Supplied data START

Lemma skip_delimiters_ok s : forall p fuel,
  str_at m p s -> (length s < fuel)%nat ->
  skip_delimiters fuel p d m =
    Ok ((p + Z.of_nat (prefix_len (in_set ds) s), bool_decide (prefix_len (in_set ds) s = length s)), m).
Proof.
  induction s as [|b s IH]; intros p [|fuel] Hs Hf; simpl in Hf; try lia; cbn [skip_delimiters prefix_len].
  - apply str_nil in Hs. bind_by (by apply load1_run). destruct (strchr_member m d ds 0 Hd Hdp) as (r & E & Hr); [lia|].
    bind_by (exact E). rewrite Hr, bool_decide_true by (apply elem_of_app; right; by left). simpl. by rewrite Z.add_0_r.
  - apply str_cons in Hs as (Hb & Hc & Hs). bind_by (by apply load1_run).
    destruct (strchr_member m d ds b Hd Hdp) as (r & E & Hr); [auto|]. bind_by (exact E). rewrite Hr, in_set_char by done.
    destruct (in_set ds b); simpl.
    + rewrite is_char_nonzero, IH by (done || lia). unfold mret, M_ret. do 3 f_equal; [lia|]. apply bool_decide_ext. lia.
    + by rewrite Z.add_0_r.
Qed.
Lemma skip_token_ok s : forall p fuel,
  str_at m p s -> (length s < fuel)%nat -> skip_token fuel p d m = Ok (p + Z.of_nat (prefix_len (out_set ds) s), m).
Proof.
  induction s as [|b s IH]; intros p [|fuel] Hs Hf; simpl in Hf; try lia; cbn [skip_token prefix_len].
  - apply str_nil in Hs. bind_by (by apply load1_run). destruct (strchr_member m d ds 0 Hd Hdp) as (r & E & Hr); [lia|].
    bind_by (exact E). rewrite Hr, bool_decide_true by (apply elem_of_app; right; by left). simpl. by rewrite Z.add_0_r.
  - apply str_cons in Hs as (Hb & Hc & Hs). bind_by (by apply load1_run).
    destruct (strchr_member m d ds b Hd Hdp) as (r & E & Hr); [auto|]. bind_by (exact E). rewrite Hr, in_set_char by done.
    unfold out_set at 1. destruct (in_set ds b); simpl; [by rewrite Z.add_0_r|]. rewrite IH by (done || lia). do 2 f_equal. lia.
Qed.
End Span.

Lemma strspn_ok m p s d ds :
  str_at m p s -> str_at m d ds -> 0 < d -> strspn p d m = Ok (Z.of_nat (prefix_len (in_set ds) s), m).
Proof.
  intros Hs Hd Hp. pose proof (str_size _ _ _ Hs). unfold strspn. bind_by reflexivity.
  rewrite (strspn_loop_ok m d ds Hd Hp s); [done|by rewrite Z.add_0_r|lia].
Qed.
Lemma strcspn_ok m p s d ds :
  str_at m p s -> str_at m d ds -> 0 < d -> strcspn p d m = Ok (Z.of_nat (prefix_len (out_set ds) s), m).
Proof.
  intros Hs Hd Hp. pose proof (str_size _ _ _ Hs). unfold strcspn. bind_by reflexivity.
  rewrite (strcspn_loop_ok m d ds Hd Hp s); [done|by rewrite Z.add_0_r|lia].
Qed.
Lemma strpbrk_ok m p s d ds :
  str_at m p s -> str_at m d ds -> 0 < d ->
  strpbrk p d m = Ok (if (prefix_len (out_set ds) s =? length s)%nat then NULL else p + Z.of_nat (prefix_len (out_set ds) s), m).
Proof.
  intros Hs Hd Hp. pose proof (str_size _ _ _ Hs). unfold strpbrk. bind_by reflexivity. apply strpbrk_loop_ok; [done|done|done|lia].
Qed.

Supplied data END

### Task requirements
Transcribe each entry exactly as it appears.

### Answer for this exercise
Lemma skip_delimiters_ok s : forall p fuel,
  str_at m p s -> (length s < fuel)%nat ->
  skip_delimiters fuel p d m =
    Ok ((p + Z.of_nat (prefix_len (in_set ds) s), bool_decide (prefix_len (in_set ds) s = length s)), m).
Proof.
  induction s as [|b s IH]; intros p [|fuel] Hs Hf; simpl in Hf; try lia; cbn [skip_delimiters prefix_len].
  - apply str_nil in Hs. bind_by (by apply load1_run). destruct (strchr_member m d ds 0 Hd Hdp) as (r & E & Hr); [lia|].
    bind_by (exact E). rewrite Hr, bool_decide_true by (apply elem_of_app; right; by left). simpl. by rewrite Z.add_0_r.
  - apply str_cons in Hs as (Hb & Hc & Hs). bind_by (by apply load1_run).
    destruct (strchr_member m d ds b Hd Hdp) as (r & E & Hr); [auto|]. bind_by (exact E). rewrite Hr, in_set_char by done.
    destruct (in_set ds b); simpl.
    + rewrite is_char_nonzero, IH by (done || lia). unfold mret, M_ret. do 3 f_equal; [lia|]. apply bool_decide_ext. lia.
    + by rewrite Z.add_0_r.
Qed.
Lemma skip_token_ok s : forall p fuel,
  str_at m p s -> (length s < fuel)%nat -> skip_token fuel p d m = Ok (p + Z.of_nat (prefix_len (out_set ds) s), m).
Proof.
  induction s as [|b s IH]; intros p [|fuel] Hs Hf; simpl in Hf; try lia; cbn [skip_token prefix_len].
  - apply str_nil in Hs. bind_by (by apply load1_run). destruct (strchr_member m d ds 0 Hd Hdp) as (r & E & Hr); [lia|].
    bind_by (exact E). rewrite Hr, bool_decide_true by (apply elem_of_app; right; by left). simpl. by rewrite Z.add_0_r.
  - apply str_cons in Hs as (Hb & Hc & Hs). bind_by (by apply load1_run).
    destruct (strchr_member m d ds b Hd Hdp) as (r & E & Hr); [auto|]. bind_by (exact E). rewrite Hr, in_set_char by done.
    unfold out_set at 1. destruct (in_set ds b); simpl; [by rewrite Z.add_0_r|]. rewrite IH by (done || lia). do 2 f_equal. lia.
Qed.
End Span.

Lemma strspn_ok m p s d ds :
  str_at m p s -> str_at m d ds -> 0 < d -> strspn p d m = Ok (Z.of_nat (prefix_len (in_set ds) s), m).
Proof.
  intros Hs Hd Hp. pose proof (str_size _ _ _ Hs). unfold strspn. bind_by reflexivity.
  rewrite (strspn_loop_ok m d ds Hd Hp s); [done|by rewrite Z.add_0_r|lia].
Qed.
Lemma strcspn_ok m p s d ds :
  str_at m p s -> str_at m d ds -> 0 < d -> strcspn p d m = Ok (Z.of_nat (prefix_len (out_set ds) s), m).
Proof.
  intros Hs Hd Hp. pose proof (str_size _ _ _ Hs). unfold strcspn. bind_by reflexivity.
  rewrite (strcspn_loop_ok m d ds Hd Hp s); [done|by rewrite Z.add_0_r|lia].
Qed.
Lemma strpbrk_ok m p s d ds :
  str_at m p s -> str_at m d ds -> 0 < d ->
  strpbrk p d m = Ok (if (prefix_len (out_set ds) s =? length s)%nat then NULL else p + Z.of_nat (prefix_len (out_set ds) s), m).
Proof.
  intros Hs Hd Hp. pose proof (str_size _ _ _ Hs). unfold strpbrk. bind_by reflexivity. apply strpbrk_loop_ok; [done|done|done|lia].
Qed.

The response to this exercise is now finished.